Nausea churned in his gut.
“Take a seat, Ithan,” Hypaxia said gently. Greenish light wreathed her fingers as she approached the table holding a bundle in her hands.
“Is that a sewing kit?” He was going to puke everywhere.
Jesiba snorted. “You’d better hope her head’s back on when Hypaxia wakes her.”
The former witch-queen pulled a glowing syringe of firstlight from a cabinet and laid it on a tray atop a wheeled cart. “As soon as she wakes, an injection of firstlight will heal the damage. But the head needs to be attached first so that the tendons can regrow and latch on.”
“Okay,” Ithan said, taking a deep breath against his rising nausea. “Okay.” Fuck, he was a monster for having made this necessary.
“Here we go,” Hypaxia said.
Jesiba caught Ithan’s eye. “Sure you want to resurrect a Fendyr?”
He didn’t answer. Couldn’t face the answer. So he said nothing.
Hypaxia began chanting.
* * *
Hunt had been in Morven Donnall’s throne room for all of ten seconds and he already hated it.
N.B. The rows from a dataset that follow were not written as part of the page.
(* ===== verification/PosixFs.v ===== *)
(** * Paths and files

    What the tools use of [std::path] and [std::fs] on a POSIX system: paths as texts with their
    components, a tree of directories, files and symbolic links, the resolution of a path,
    creating directories and writing files.  Permissions are not modelled. *)

From S2P Require Import Prelude RustStr Utf8.

Local Open Scope stdpp_scope.
Local Open Scope hive_scope.

(** ** Paths *)

Definition is_absolute (p : string) : bool := starts_with p "/".

(** The names of a path; no empty one and no [.]. *)
Definition names (p : string) : list string := retain (λ c, negb (is_empty c) && negb (String.eqb c ".")) (split_on "/" p).

(** [Path::components]: the root, a leading [.], and the names. *)
Definition path_components (p : string) : list string :=
  if is_absolute p then "/" :: names p
  else match split_on "/" p with "." :: _ => "." :: names p | _ => names p end.

(** [Path::join]. *)
Definition path_join (base p : string) : string :=
  if is_absolute p then p
  else if is_empty base || ends_with base "/" then base +:+ p else base +:+ "/" +:+ p.

Fixpoint is_prefix_of (l k : list string) : bool :=
  match l, k with
  | [], _ => true
  | x :: l, y :: k => String.eqb x y && is_prefix_of l k
  | _ :: _, [] => false
  end.

(** [Path::starts_with]. *)
Definition path_starts_with (p d : string) : bool := is_prefix_of (path_components d) (path_components p).

(** [Path::file_name] and [Path::extension]. *)
Definition file_name (p : string) : option string :=
  match last (names p) with Some c => if String.eqb c ".." then None else Some c | None => None end.

Definition extension (p : string) : option string :=
  name ← file_name p; i ← rfind_char "." name; if i =? 0 then None else Some (sdrop (S i) name).

Definition display_real (r : list string) : string := "/" +:+ join "/" r.

(** ** The tree *)

(** Files and directories have a modification time. *)
Inductive node := NFile (content : string) (mtime : Z) | NDir (mtime : Z) | NLink (target : string).

(** Objects by their real location, the names from the root. *)
Abbreviation tree := (gmap (list string) node).

Definition node_at (t : tree) (r : list string) : option node :=
  match r with [] => Some (default (NDir 0) (t !! [])) | _ => t !! r end.

Definition is_dir_at (t : tree) (r : list string) : bool := match node_at t r with Some (NDir _) => true | _ => false end.

(** The system follows at most forty links. *)
Definition MAX_LINKS : nat := 40.

(** Where the names lead from the directory [cur]. *)
Fixpoint walk (links : nat) (t : tree) : list string → list string → option (list string) :=
  fix go (cur rest : list string) : option (list string) :=
    match rest with
    | [] => Some cur
    | c :: rest =>
        if String.eqb c ".." then go (removelast cur) rest
        else
          match t !! (cur ++ [c]) with
          | None => None
          | Some (NDir _) => go (cur ++ [c]) rest
          | Some (NFile _ _) => match rest with [] => Some (cur ++ [c]) | _ => None end
          | Some (NLink target) =>
              match links with
              | O => None
              | S links => walk links t (if is_absolute target then [] else cur) (names target ++ rest)
              end
          end
    end.

Record FileSystem := mkFs { fs_tree : tree; fs_cwd : list string; fs_now : Z }.

Definition set_tree (t : tree) (fs : FileSystem) : FileSystem := mkFs t (fs_cwd fs) (fs_now fs).

Definition start_of (fs : FileSystem) (p : string) : list string := if is_absolute p then [] else fs_cwd fs.

(** A path that ends like this names a directory. *)
Definition wants_dir (p : string) : bool :=
  match last (split_on "/" p) with Some s => is_empty s || String.eqb s "." | None => false end.

(** The real location of the object a path names, if there is one. *)
Definition real_path (fs : FileSystem) (p : string) : option (list string) :=
  if is_empty p then None
  else
    r ← walk MAX_LINKS (fs_tree fs) (start_of fs p) (names p);
    if wants_dir p && negb (is_dir_at (fs_tree fs) r) then None else Some r.

(** [fs::canonicalize(p).unwrap_or(p)]. *)
Definition canonicalize (fs : FileSystem) (p : string) : string :=
  match real_path fs p with Some r => display_real r | None => p end.

Definition object_at (fs : FileSystem) (p : string) : option node := real_path fs p ≫= node_at (fs_tree fs).

Definition path_exists (fs : FileSystem) (p : string) : bool := bool_decide (is_Some (real_path fs p)).
Definition path_is_file (fs : FileSystem) (p : string) : bool := match object_at fs p with Some (NFile _ _) => true | _ => false end.
Definition path_is_dir (fs : FileSystem) (p : string) : bool := match object_at fs p with Some (NDir _) => true | _ => false end.

(** [fs::read]. *)
Definition fs_read_bytes (fs : FileSystem) (p : string) : result string string :=
  match object_at fs p with
  | Some (NFile content _) => Ok content
  | Some _ => Err "Is a directory (os error 21)"
  | None => Err "No such file or directory (os error 2)"
  end.

(** A new object: the directory that holds it is touched. *)
Definition add_node (now : Z) (r : list string) (n : node) (t : tree) : tree := <[r := n]> (<[removelast r := NDir now]> t).

(** [fs::create_dir_all] on the names from a directory: each is made unless it is there. *)
Fixpoint make_dirs (now : Z) (start : list string) (done todo : list string) (t : tree) : tree * option string :=
  match todo with
  | [] => (t, None)
  | c :: todo =>
      let path := done ++ [c] in
      match walk MAX_LINKS t start path with
      | Some r => if is_dir_at t r then make_dirs now start path todo t else (t, Some "Not a directory (os error 20)")
      | None =>
          match walk MAX_LINKS t start done with
          | Some d =>
              if bool_decide (is_Some (t !! (d ++ [c]))) then (t, Some "File exists (os error 17)")
              else make_dirs now start path todo (add_node now (d ++ [c]) (NDir now) t)
          | None => (t, Some "No such file or directory (os error 2)")
          end
      end
  end.

(** Of the directory that is to hold [p]; [Path::parent] has no parent for a root. *)
Definition create_parent_dirs (fs : FileSystem) (p : string) : FileSystem * option string :=
  let '(t, e) := make_dirs (fs_now fs) (start_of fs p) [] (removelast (names p)) (fs_tree fs) in (set_tree t fs, e).

(** Where opening a path for writing creates a file: links are followed, also one to nothing. *)
Fixpoint place (links : nat) (t : tree) (start comps : list string) : option (list string) :=
  match walk MAX_LINKS t start comps with
  | Some r => Some r
  | None =>
      name ← last comps;
      d ← walk MAX_LINKS t start (removelast comps);
      if String.eqb name ".." || negb (is_dir_at t d) then None
      else match t !! (d ++ [name]), links with
           | None, _ => Some (d ++ [name])
           | Some (NLink target), S links => place links t (if is_absolute target then [] else d) (names target)
           | _, _ => None
           end
  end.

(** [fs::write]. *)
Definition fs_write_bytes (fs : FileSystem) (p content : string) : FileSystem * option string :=
  if is_empty p then (fs, Some "No such file or directory (os error 2)")
  else if wants_dir p then (fs, Some "Is a directory (os error 21)")
  else
    match place MAX_LINKS (fs_tree fs) (start_of fs p) (names p) with
    | None => (fs, Some "No such file or directory (os error 2)")
    | Some r =>
        match node_at (fs_tree fs) r with
        | Some (NFile _ _) => (set_tree (<[r := NFile content (fs_now fs)]> (fs_tree fs)) fs, None)
        | Some _ => (fs, Some "Is a directory (os error 21)")
        | None => (set_tree (add_node (fs_now fs) r (NFile content (fs_now fs)) (fs_tree fs)) fs, None)
        end
    end.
After the shining white boat had guided them through the mists, he’d expected some sort of summer paradise to lie beyond. Not a cloudy sky above a land of dense green hills and a gray-stoned castle perched on a cliff above a winding—also gray—river. In the distance, thatched-roof cottages marked farmsteads, and a small city of two- and three-story buildings crusted the hill, up to the castle itself.
No skyscrapers. No highways. No cars. The lamps he could make out were flame, not firstlight.
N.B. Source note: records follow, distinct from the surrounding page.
(* ===== verification/FsTools.v ===== *)
(** * The file tools

    [crates/agent/src/tools/filesystem.rs] and [file_state.rs]: reading, writing and editing
    files and listing directories under the path policy, with the record of what was read.
    Texts are their bytes; [sha256] and the tables of Unicode digits and letters are parameters,
    and so is the time in seconds a modification time is compared as. *)

From S2P Require Import Prelude RustStr F64 Utf8 Json Messages PosixFs Sandbox.

Local Open Scope stdpp_scope.
Local Open Scope hive_scope.

(** ** What was read *)

Record ReadState := mkReadState {
  rs_mtime : f64; rs_offset : Z; rs_limit : option Z; rs_hash : option string; rs_dedup : bool
}.

(** By canonical path. *)
Abbreviation FileStates := (gmap string ReadState).

(** The files, the system and the states of one session. *)
Record FsWorld := mkFsWorld { fw_fs : FileSystem; fw_states : FileStates }.

Definition set_fs (fs : FileSystem) (w : FsWorld) : FsWorld := mkFsWorld fs (fw_states w).
Definition set_states (s : FileStates) (w : FsWorld) : FsWorld := mkFsWorld (fw_fs w) s.

(** [f64::EPSILON]. *)
Definition f64_epsilon : f64 := S754_finite false 4503599627370496 (-104).

Section States.
Variables (sha256 : string → string) (secs_f64 : Z → f64).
The boat sailed down the river toward the cliff, entering the castle through a yawning cave at its base. Everyone had stayed silent throughout the journey, assuming the stag on the prow had ears that worked as well as its mouth, and could broadcast every word to the male waiting in the castle for them.
A male now seated before them, on a throne seemingly crafted from a single set of antlers. The beast who’d grown them had to have been colossal, the likes of which didn’t exist elsewhere on Midgard. Did stags that big roam around here? The thought was … not comforting.
But neither were the shadows that curled like snakes around the king, wild and twining. A coiled crown of them sat atop Morven’s dark head, blacker than the Pit.
Bryce and Ruhn stood at the head of their little group, and Hunt swapped a look with Baxian, whose frown told Hunt he was deeply unimpressed by this place.
“Could use a reno, if you ask me,” Tharion muttered from Hunt’s other side, and Hunt’s mouth twitched upward.
The mer had some nerve, cracking jokes when he’d just acted directly against the Ocean Queen’s orders. Yeah, Hunt was glad to have Ketos with them, but fuck—what had the mer been thinking, jumping into the boat?
Hunt knew what he’d been thinking, actually. And didn’t blame the mer for his choice, but they had enough enemies out there as it was. If this somehow provoked the Ocean Queen to work against them …
From the glares the others kept throwing Ketos’s way, they weren’t happy about this development, either. But right now, they had another ruler to deal with.
“You bring traitors and enemies of the empire to my home,” the Fae King intoned. The shadows around him halted their twining—predators readying to attack.
But Bryce pointed to herself, then to Ruhn, the portrait of innocent confusion, and said, “Are you talking to me or him?”
Baxian ducked his head, as if trying not to smile. Hunt felt inclined to do the same, but he didn’t dare take his focus off the stone-faced ruler or the shadows at his command.
“This male”—a disdainful look at Ruhn—“has been disowned by his father. You are the only royal standing before me.”
“Oof,” Bryce said to Ruhn. “So harsh.” Ruhn’s eyes glittered, but he said nothing. She gestured to the dim, small castle around them. “You know, I’m surprised by all this doom and gloom. Cormac said it’d be nicer.”
Morven’s dark eyes flashed. The shadow-crown atop his head seemed to darken further. “That name is no longer recognized or acknowledged here.”
“Yeah?” Ruhn said, crossing his arms. “Well, it is with us. Cormac gave his life to make this world a better place.”
“He was a liar and a traitor—not just to the empire, but to his birthright.”